Removing the Old Window
Joyce begins by removing the exterior trim and extension jambs, which slowly reveals the construction layers beneath . To access the weight pockets, Joyce uses a circular saw to cut back the plywood to the edge of the siding , then uses a long-blade utility knife to cut back the foam .
The trick here is to avoid cutting the housewrap underneath the foam because he’ll need to tie back into it later. He also wants to save the foam pieces so he can put them back after the new window is installed.
With the foam cut back, the original window jamb is exposed. The housewrap had been taped to the jamb, but that seam now needs to be cut back to remove the jamb . As long as there’s an inch or so of housewrap sticking out past the foam, Joyce can use tape later to seal it to the frame of the new window.
After removing the screws holding the replacement window in place, Joyce pries it out of the opening , then moves inside to remove the interior trim, which will give him access to the original jamb and sill.

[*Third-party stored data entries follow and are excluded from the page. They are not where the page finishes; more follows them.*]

Lemma pure_read_emits {A} (c : M pb_ostream A) m0 a :
  (forall s m, sees m0 m -> c s m = Ret a s m) -> emits c m0 a [].
Proof.
  intros Hsee. split; rewrite len_nil.
  - intros s1 m Hm _ Hb1. by rewrite counted_0, Hsee.
  - intros B s1 m Hf (_ & _ & _ & Hbw & ? & cs & Hcs) _. exists m.
    split; [by eapply store_cells_nil|]. rewrite Hsee by (right; eauto). f_equal.
    unfold advanced. rewrite counted_0, ptr_add_0 by lia. by destruct s1.
  - intros B s1 m _ (_ & _ & _ & Hbw & _) Hfull. lia.
Qed.

Lemma pure_read_consistent {A} (c : M pb_ostream A) : pure_read c -> consistent c.
Proof.
  intros Hp. split.
  { intros s m a s' m' Hs Hr. by destruct (Hp _ _ _ _ _ Hr) as (-> & -> & _). }
  intros m0 s a s' m' Hs Hr. pose proof Hs as (_ & _ & ? & ? & ?). unfold sink_limit in *.
  destruct (Hp _ _ _ _ _ Hr) as (-> & -> & Hsee).
  exists []. rewrite len_nil, advanced_0 by lia. split_and!; [done|done|done|lia|].
  apply pure_read_emits. auto.
Qed.

Lemma pure_ret {A} (a : A) : pure_read (mret a).
Proof. intros m0 s b s' m' [= <- <- <-]. done. Qed.

Lemma pure_bind {A B} (c : M pb_ostream A) (k : A -> M pb_ostream B) :
  pure_read c -> (forall a, pure_read (k a)) -> pure_read (c ≫= k).
Proof.
  intros Hc Hk m0 s b s' m' (a & s1 & m1 & H1 & H2)%bind_inv.
  destruct (Hc _ _ _ _ _ H1) as (-> & -> & Hs1).
  destruct (Hk a _ _ _ _ _ H2) as (-> & -> & Hs2).
  split_and!; [done|done|].
  intros m s1 Hm. rewrite (bind_Ret _ _ _ _ _ _ _ (Hs1 m s1 Hm)). eauto.
Qed.

Lemma pure_of_option {A} (o : option A) : pure_read (of_option o).
Proof.
  intros m0 s a s' m'. unfold of_option. destruct o; [|done]. by intros [= <- <- <-].
Qed.

Lemma pure_reading {A} (f : mem -> option A) :
  (forall B m0 m a, frame B m0 m -> f m0 = Some a -> f m = Some a) -> pure_read (reading f).
Proof.
  intros Hf m0 s a s' m'. unfold reading. destruct (f m0) eqn:E; [|done].
  intros [= <- <- <-]. split_and!; [done..|]. intros m s1 [->|[B Hfr]]; [by rewrite E|].
  by rewrite (Hf _ _ _ _ Hfr E).
Qed.

Lemma pure_false {A} : pure_read (return_false : M _ A).
Proof. by intros m0 s a s' m'. Qed.

Lemma pure_error {A} msg : pure_read (PB_RETURN_ERROR msg : M _ A).
Proof. by intros m0 s a s' m'. Qed.

Lemma pure_undefined {A} : pure_read (undefined : M _ A).
Proof. by intros m0 s a s' m'. Qed.

Lemma pure_no_fuel {A} : pure_read (no_fuel : M _ A).
Proof. by intros m0 s a s' m'. Qed.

In the process, he squeezes out a thimbleful of water trapped in the fiberglass chinking that had been stuffed between the original sill and the sill of the replacement window . The window itself had been leaking, possibly for years, but there’s no water damage to the opening, evidence that the sloped sill does channel excess water out and away.
After removing the old frame and sill, pulling fiberglass insulation out of the weight pockets, and scraping away the old canned spray foam, the old opening is ready for a new frame.
Framing the R.O.
Windows are usually installed by two people, one inside and one outside, but Joyce will be installing the window alone, working from the outside. To make sure the new rough opening is centered on the old one, he makes a center mark on the outside of the new window, then measures the old opening and makes a center mark on the housewrap at the header.

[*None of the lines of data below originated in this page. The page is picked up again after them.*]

(**  The same for signed values and their zigzag encoding: small magnitudes
    of either sign have short encodings, and no value is lost. *)
Theorem svarint_roundtrip e v buf n w m :
  in_s 64 v -> load_cells m buf n = Some w -> 10 <= n < 2 ^ 64 ->
  exists s2 m2 s3, pb_encode_svarint e v (pb_ostream_from_buffer buf n) m = Ret tt s2 m2 /\
    bytes_written s2 = len (varint (zz v)) /\
    pb_decode_svarint e (pb_istream_from_buffer buf (bytes_written s2)) m2 = Ret v s3 m2 /\
    bytes_left s3 = 0.
Proof.
  intros Hv Hw Hn. pose proof (varint_length (zz v)).
  destruct (through_buffer _ (pb_decode_svarint e) v (varint (zz v)) buf n w m id
    (emits_svarint e v _ Hv) (is_varint_bytes _ (varint_is_varint _ (zz_range v Hv))) Hw)
    as (s2 & m2 & s3 & ? & _ & ? & ? & ?); [unfold len; lia| |by eauto 10].
  intros m2 _. by apply consumes_svarint.
Qed.

Lemma svarint_roundtrip_witness :
  exists s2 m2 s3,
    pb_encode_svarint sample_env (- 2 ^ 63) (pb_ostream_from_buffer sample_buf 10) (with_buffer 10)
    = Ret tt s2 m2 /\ bytes_written s2 = len (varint (zz (- 2 ^ 63))) /\
    pb_decode_svarint sample_env (pb_istream_from_buffer sample_buf (bytes_written s2)) m2
    = Ret (- 2 ^ 63) s3 m2 /\ bytes_left s3 = 0.
Proof.
  eapply (svarint_roundtrip sample_env (- 2 ^ 63) sample_buf 10 _ (with_buffer 10)).
  - unfold in_s. lia.
  - vm_compute. reflexivity.
  - lia.
Defined.

(**  A key written by [pb_encode_tag] gives [pb_decode_tag] its wire type
    and field number back, for every field number the 32-bit decoder can hold. *)
Theorem tag_roundtrip e wt num buf n w m :
  in_u 3 wt -> 0 < num < 2 ^ 29 -> load_cells m buf n = Some w -> 10 <= n < 2 ^ 64 ->
  exists s2 m2 s3, pb_encode_tag e wt num (pb_ostream_from_buffer buf n) m = Ret tt s2 m2 /\
    pb_decode_tag e (pb_istream_from_buffer buf (bytes_written s2)) m2
    = Ret (Some (wt, num), false) s3 m2 /\ bytes_left s3 = 0.
Proof.
  intros Hwt Hnum Hw Hn. pose proof (varint_length (key num wt)).
  assert (in_u 32 num) as Hnum' by (unfold in_u; lia).
  assert (0 < key num wt < 2 ^ 32) as Hkey by (unfold key, in_u in *; lia).
  destruct (through_buffer _ (pb_decode_tag e) (Some (wt, num), false) (varint (key num wt))
    buf n w m id (emits_tag e wt num _ Hwt Hnum')
    (is_varint_bytes _ (varint_is_varint _ (key_range _ _ Hwt Hnum'))) Hw)
    as (s2 & m2 & s3 & ? & _ & ? & ? & ?); [unfold len; lia| |by eauto 10].
  intros m2 _. by apply consumes_tag.
Qed.

Lemma tag_roundtrip_witness :
  exists s2 m2 s3,
    pb_encode_tag sample_env 5 19999 (pb_ostream_from_buffer sample_buf 10) (with_buffer 10)
    = Ret tt s2 m2 /\
    pb_decode_tag sample_env (pb_istream_from_buffer sample_buf (bytes_written s2)) m2
    = Ret (Some (5, 19999), false) s3 m2 /\ bytes_left s3 = 0.
Proof.
  eapply (tag_roundtrip sample_env 5 19999 sample_buf 10 _ (with_buffer 10)).
  - unfold in_u. lia.
  - lia.
  - vm_compute. reflexivity.
  - lia.
Defined.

After doing the math―“Since the window is 21¼ inches, I want my rough opening to be 22¼ inches, so I measure 11⅛ inches to either side and make a mark”―he pads out the jambs of the new rough opening.
Joyce also wants the window to match its original location vertically, so he does the math, which is a little trickier , then pads out the header and the sill. The old rough sill is sloped already so the new sill will be sloped as well.
Flashing the Opening
Now the new opening is ready for what Joyce calls “sub-flashing”―a layer of flashing membrane that covers the framing before the window is set. Joyce starts at the bottom corners of the sill , which are the weakest spots in a window opening because water can collect there if it finds its way in.
Joyce also flashes the sill, which, in this case, is sloped, so it’s much less vulnerable, but flashing here gives double protection to the corners. The jambs are also flashed to protect the framing, but it’s not meant to integrate with the water-resistive barrier; that will be tied in after the window is in the opening.